A ansiedade por uma agenda positiva e a imposição da realidade
Jornal O Povo
ENXUGAMENTO – Governo propõe corte menor – Apesar de projetar inicialmente uma economia de 25% com cargos comissionados, o governo acabou apresentando um projeto de reforma administrativa que só reduz cerca de 8% das despesas. (…) Logo no primeiro dia de governo, em entrevista coletiva minutos após a posse de Cid Gomes (PSB), o chefe de gabinete, Ivo Gomes, e os secretários da Fazenda, Mauro Filho, e da Casa Civil, Arialdo Pinho, anunciaram que 25% dos gastos com cargos comissionados na estrutura do Estado seriam cortados. Dez dias depois, alguns secretários enviaram suas propostas de corte em suas pastas. No entanto, quando a mensagem chegou à Assembléia para ser votada, a surpresa ficou por conta do anexo I do artigo 90, que determina o corte de apenas R$ 378 mil mensais em gastos com cargos comissionados de um total de R$ 4,6 milhões gastos mensalmente.

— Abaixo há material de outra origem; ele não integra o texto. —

(** Without the last pointer to a node, the pointers in it count. *)
Lemma inv_delete h R a n :
  inv h (Some a :: R) → nodes h !! a = Some n → references n = 1 →
  let h0 := mkHeap (delete a (nodes h)) (terminator_references h) (allocated h - 1) in
  inv h0 (left n :: right n :: R) ∧ (∀ p, p ∈ pointers (nodes h) ++ R → p ≠ Some a).
Proof.
  intros Hi Ha H1 h0. destruct (inv_references _ _ Hi _ _ Ha) as [Hr _].
  assert (pointers (nodes h) ++ Some a :: R ≡ₚ Some a :: pointers (nodes h) ++ R) as HP
    by (by rewrite <- Permutation_middle).
  assert (∀ p, p ∈ pointers (nodes h) ++ R → p ≠ Some a) as Hne.
  { intros p Hp ->. rewrite HP, occ_cons, decide_True in Hr by done. apply occ_elem in Hp. lia. }
  assert (pointers (delete a (nodes h)) ++ left n :: right n :: R ≡ₚ pointers (nodes h) ++ R) as HP0.
  { rewrite (pointers_delete _ _ _ Ha). cbn. by rewrite <- !Permutation_middle. }
  assert (∀ p, p ∈ pointers (nodes h) ++ R → valid h0 p ∧ hgt h0 p = hgt h p) as Hv.
  { intros p Hp. pose proof (Hne p Hp). assert (valid h p) as Hvp.
    { apply (inv_valid _ _ Hi). rewrite HP. by right. }
    destruct p as [b|]; [|done]. cbn in *. by rewrite lookup_delete_ne by congruence. }
  split; [|done]. split; cbn [nodes terminator_references allocated h0].
  - intros b nb [? Hb]%lookup_delete_Some. rewrite HP0.
    destruct (inv_references _ _ Hi _ _ Hb) as [Hrb ?]. rewrite HP, occ_cons, decide_False in Hrb by congruence.
    split; [lia|done].
  - rewrite HP0, (inv_terminator _ _ Hi), HP, occ_cons, decide_False by done. lia.
  - intros p. rewrite HP0. apply Hv.
  - intros b nb [? Hb]%lookup_delete_Some. destruct (pointers_elem _ _ _ Hb).
    rewrite !(λ p Hp, proj2 (Hv p Hp)) by (apply elem_of_app; by left). by apply (inv_height _ _ Hi b).
  - rewrite map_size_delete_Some by (by eexists). rewrite (inv_allocated _ _ Hi).
    assert (size (nodes h) ≠ 0%nat) by (intros Hz%map_size_empty_inv; by rewrite Hz in Ha). lia.
Qed.

Lemma hgt_keeps R h h' p : keeps R h h' → live h R p → valid h p → hgt h' p = hgt h p.
Proof.
  intros Hk Hl Hv. destruct p as [a|]; [|done]. destruct Hv as [n Ha].
  destruct (Hk _ _ Hl Ha) as [r Hr]. cbn. by rewrite Ha, Hr.
Qed.

Lemma keeps_delete h R a tr al :
  (∀ p, p ∈ pointers (nodes h) ++ R → p ≠ Some a) → keeps R h (mkHeap (delete a (nodes h)) tr al).
Proof.
  intros Hne b nb Hl Hb. exists (references nb). cbn. rewrite lookup_delete_ne; [rewrite Hb; by destruct nb|].
  intros <-. assert (Some a ∈ pointers (nodes h) ++ R) as Hin; [|by apply Hne in Hin].
  apply elem_of_app. inversion Hl as [? HR|c n Hc Hn|c n Hc Hn]; [by right|left..];
    by destruct (pointers_elem _ _ _ Hn).
Qed.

Taí um exemplo de como a ansiedade e a precipitação podem comprometer as ações de um governo. Pela segunda vez desde que assumiu há menos um mês, o governo é obrigado a rever posições anunciadas anteriormente. Primeiro foi a questão do caixa estadual e o pagamento dos salários dos servidores, agora é o caso dos servidores comissionados.
Uma votação consagradora após uma campanha apimentada com denúncias, pode exaltar os ânimos dos vencedores que tendem a exagerar na vontade de acertar. Por isso, nos meses que se seguem da vitória à posse, é importante que os membros do futuro governo administrem as expectativas geradas no calor da disputa. Coisas como “não haverá milagres”, ou “no inicío iremos estudar a situação”. É a hora de baixar a bola. Anunciar um corte de 25% dos comissionados sem ter a noção exata da máquina é uma imprudência que pode custar caro. O governo afirma que novos cortes serão feitos nas secretarias de Educação e Saúde, as pastas mais com maior número de servidores. Mais expectativas. Eliminar 8% deles já deveria ser entendida como uma ação positiva, indicativo de austeridade, mas não foi o caso por conta da expectativa gerada em discursos inflamados. Fica agora a sensação de frustração.